Within the listing below, please copy exactly the lines between the line holding "optional sign and" and the line holding "starts_with n' h'", inclusive.
▽
(** * ABBSystemHardware: the ros2_control hardware interface of the ABB driver

    A shallow embedding of [abb_hardware_interface.cpp]: the lifecycle
    callbacks [on_init] and [on_activate], the two export functions and the
    read/write cycle, with the collaborators that live outside the file
    (the RWS and EGM managers, the base class, [std::stod]) taken as an
    interface. *)

From Stdlib Require Import ZArith String Ascii List Bool Lia.
From Stdlib Require Import Floats.PrimFloat.
From stdpp Require Import base option list gmap strings.

Local Open Scope string_scope.
Local Open Scope list_scope.
Local Open Scope Z_scope.

(** ** The C++ standard library pieces the file relies on *)

Module Std.

Inductive exception : Type :=
| invalid_argument
| out_of_range
| runtime_error
| other_exception.

(** What a call into a library yields: a value, or a thrown exception. *)
Inductive result (A : Type) : Type :=
| Ok (a : A)
| Throw (e : exception).
Arguments Ok {A} a.
Arguments Throw {A} e.

Definition INT_MIN : Z := - 2 ^ 31.
Definition INT_MAX : Z := 2 ^ 31 - 1.
Definition SIZE_MAX : Z := 2 ^ 64 - 1.

(** [std::string::npos] is [size_t(-1)]. *)
Definition npos : Z := SIZE_MAX.

(** [static_cast<uint16_t>(int)]: reduction modulo 2^16. *)
Definition to_uint16 (n : Z) : Z := n mod 2 ^ 16.

(** [++counter] on a [size_t]. *)
Definition size_t_succ (n : Z) : Z := (n + 1) mod 2 ^ 64.

(** [isspace] in the C locale: space, and the controls 9 to 13. *)
Definition isspace (c : ascii) : bool :=
  let n := Z.of_nat (nat_of_ascii c) in
  (n =? 32) || ((9 <=? n) && (n <=? 13)).

Definition digit_of (c : ascii) : option Z :=
  let n := Z.of_nat (nat_of_ascii c) in
  if (48 <=? n) && (n <=? 57) then Some (n - 48) else None.

Fixpoint skip_space (s : string) : string :=
  match s with
  | String c r => if isspace c then skip_space r else s
  | EmptyString => s
  end.

(** The longest run of decimal digits at the head of [s], as a number;
    [acc] is [None] until a first digit has been read. *)
Fixpoint read_digits (acc : option Z) (s : string) : option Z :=
  match s with
  | String c r =>
      match digit_of c with
      | Some d => read_digits (Some (10 * default 0 acc + d)) r
      | None => acc
      end
  | EmptyString => acc
  end.

Definition read_sign (s : string) : bool * string :=
  match s with
  | String "-" r => (true, r)
  | String "+" r => (false, r)
  | _ => (false, s)
  end.

(** [std::stoi(s)] (base 10): [strtol] skips leading white space, reads an
    optional sign and the longest run of digits; no digit at all raises
    [std::invalid_argument], a value that does not fit an [int] raises
    [std::out_of_range]; what follows the digits is ignored. *)
Definition stoi (s : string) : result Z :=
  let '(neg, digits) := read_sign (skip_space s) in
  match read_digits None digits with
  | None => Throw invalid_argument
  | Some v =>
      let n := if neg then - v else v in
      if (INT_MIN <=? n) && (n <=? INT_MAX) then Ok n else Throw out_of_range
  end.

(** Whether [haystack] starts with [needle]. *)
Fixpoint starts_with (needle haystack : string) : bool :=
  match needle, haystack with
  | EmptyString, _ => true
  | String a n', String b h' => Ascii.eqb a b && starts_with n' h'
  | String _ _, EmptyString => false
  end.

(** The least index at which [needle] occurs in [haystack]. *)
Fixpoint first_occurrence (needle haystack : string) : option nat :=
  if starts_with needle haystack then Some O
  else
    match haystack with
    | EmptyString => None
    | String _ rest => option_map S (first_occurrence needle rest)
    end.

(** [haystack.find(needle)]: the index of the first occurrence, or [npos]. *)
Definition find (haystack needle : string) : Z :=
  match first_occurrence needle haystack with
  | Some p => Z.of_nat p
  | None => npos
  end.

Fixpoint string_drop (n : nat) (s : string) : string :=
  match n, s with
  | O, _ => s
  | S n', String _ r => string_drop n' r
  | S _, EmptyString => EmptyString
  end.

(** [s.substr(pos)]: the suffix from [pos]; [std::out_of_range] when
    [pos > s.size()]. *)
Definition substr (s : string) (pos : Z) : result string :=
  if Z.of_nat (String.length s) <? pos then Throw out_of_range
  else Ok (string_drop (Z.to_nat pos) s).

(** [m[k]] on a [std::unordered_map<std::string, std::string>]: a missing
    key is inserted with the empty string, which is then returned. *)
Definition subscript (m : gmap string string) (k : string)
  : string * gmap string string :=
  match m !! k with
  | Some v => (v, m)
  | None => (EmptyString, <[k := EmptyString]> m)
  end.

End Std.

Export Std.

(** ** [hardware_interface]: what the ros2_control framework hands over *)

Module InterfaceInfo.
Record t : Type := { name : string; min : string; max : string }.
End InterfaceInfo.

Module ComponentInfo.
Record t : Type := {
  name : string;
  type : string;
  command_interfaces : list InterfaceInfo.t;
  state_interfaces : list InterfaceInfo.t;
  parameters : gmap string string;
}.
End ComponentInfo.

Module HardwareInfo.
Record t : Type := {
  joints : list ComponentInfo.t;
  hardware_parameters : gmap string string;
}.

Definition with_hardware_parameters (m : gmap string string) (i : t) : t :=
  {| joints := joints i; hardware_parameters := m |}.

Definition empty : t := {| joints := []; hardware_parameters := ∅ |}.
End HardwareInfo.

Inductive CallbackReturn : Type := SUCCESS | FAILURE | ERROR.

Inductive return_type : Type := OK | ERROR_.

Definition CallbackReturn_eqb (a b : CallbackReturn) : bool :=
  match a, b with
  | SUCCESS, SUCCESS | FAILURE, FAILURE | ERROR, ERROR => true
  | _, _ => false
  end.

(** ** [abb::robot]: the robot controller description (a protobuf message) *)

Inductive MechanicalUnit_Type : Type :=
| MechanicalUnit_Type_default
| MechanicalUnit_Type_TCP_ROBOT.

Inductive MechanicalUnit_Mode : Type :=
| MechanicalUnit_Mode_default
| MechanicalUnit_Mode_ACTIVATED.

Module StandardizedJoint.
Record t : Type := {
  standardized_name : string;
  rotating_move : bool;
  lower_joint_bound : float;
  upper_joint_bound : float;
}.
End StandardizedJoint.

Module MechanicalUnit.
Record t : Type := {
  type : MechanicalUnit_Type;
  axes_total : Z;
  mode : MechanicalUnit_Mode;
  standardized_joints : list StandardizedJoint.t;
}.

(** A message nobody has written to yet. *)
Definition default : t :=
  {| type := MechanicalUnit_Type_default; axes_total := 0;
     mode := MechanicalUnit_Mode_default; standardized_joints := [] |}.

Definition set_type (v : MechanicalUnit_Type) (u : t) : t :=
  {| type := v; axes_total := axes_total u; mode := mode u;
     standardized_joints := standardized_joints u |}.
Definition set_axes_total (v : Z) (u : t) : t :=
  {| type := type u; axes_total := v; mode := mode u;
     standardized_joints := standardized_joints u |}.
Definition set_mode (v : MechanicalUnit_Mode) (u : t) : t :=
  {| type := type u; axes_total := axes_total u; mode := v;
     standardized_joints := standardized_joints u |}.
Definition add_standardized_joints (j : StandardizedJoint.t) (u : t) : t :=
  {| type := type u; axes_total := axes_total u; mode := mode u;
     standardized_joints := standardized_joints u ++ [j] |}.
End MechanicalUnit.

Module MechanicalUnitGroup.
Record t : Type := { name : string; robot : option MechanicalUnit.t }.

Definition default : t := {| name := EmptyString; robot := None |}.

Definition set_name (v : string) (g : t) : t :=
  {| name := v; robot := robot g |}.

(** [mutable_robot()] creates the sub-message on first use; [f] is what is
    then done through the returned pointer. *)
Definition mutable_robot (f : MechanicalUnit.t -> MechanicalUnit.t) (g : t) : t :=
  {| name := name g;
     robot := Some (f (match robot g with
                       | Some u => u
                       | None => MechanicalUnit.default
                       end)) |}.
End MechanicalUnitGroup.

Module RobotWareVersion.
Record t : Type := { major_number : Z; minor_number : Z; patch_number : Z }.
Definition default : t :=
  {| major_number := 0; minor_number := 0; patch_number := 0 |}.
End RobotWareVersion.

Module RobotControllerDescription.
Record t : Type := {
  header_robot_ware_version : RobotWareVersion.t;
  system_indicators_options_egm : bool;
  mechanical_units_groups : list MechanicalUnitGroup.t;
}.

Definition default : t :=
  {| header_robot_ware_version := RobotWareVersion.default;
     system_indicators_options_egm := false;
     mechanical_units_groups := [] |}.

Definition set_robot_ware_version (v : RobotWareVersion.t) (d : t) : t :=
  {| header_robot_ware_version := v;
     system_indicators_options_egm := system_indicators_options_egm d;
     mechanical_units_groups := mechanical_units_groups d |}.
Definition set_egm (v : bool) (d : t) : t :=
  {| header_robot_ware_version := header_robot_ware_version d;
     system_indicators_options_egm := v;
     mechanical_units_groups := mechanical_units_groups d |}.
Definition set_groups (gs : list MechanicalUnitGroup.t) (d : t) : t :=
  {| header_robot_ware_version := header_robot_ware_version d;
     system_indicators_options_egm := system_indicators_options_egm d;
     mechanical_units_groups := gs |}.
End RobotControllerDescription.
△
Exercise answer.
    optional sign and the longest run of digits; no digit at all raises
    [std::invalid_argument], a value that does not fit an [int] raises
    [std::out_of_range]; what follows the digits is ignored. *)
Definition stoi (s : string) : result Z :=
  let '(neg, digits) := read_sign (skip_space s) in
  match read_digits None digits with
  | None => Throw invalid_argument
  | Some v =>
      let n := if neg then - v else v in
      if (INT_MIN <=? n) && (n <=? INT_MAX) then Ok n else Throw out_of_range
  end.

(** Whether [haystack] starts with [needle]. *)
Fixpoint starts_with (needle haystack : string) : bool :=
  match needle, haystack with
  | EmptyString, _ => true
  | String a n', String b h' => Ascii.eqb a b && starts_with n' h'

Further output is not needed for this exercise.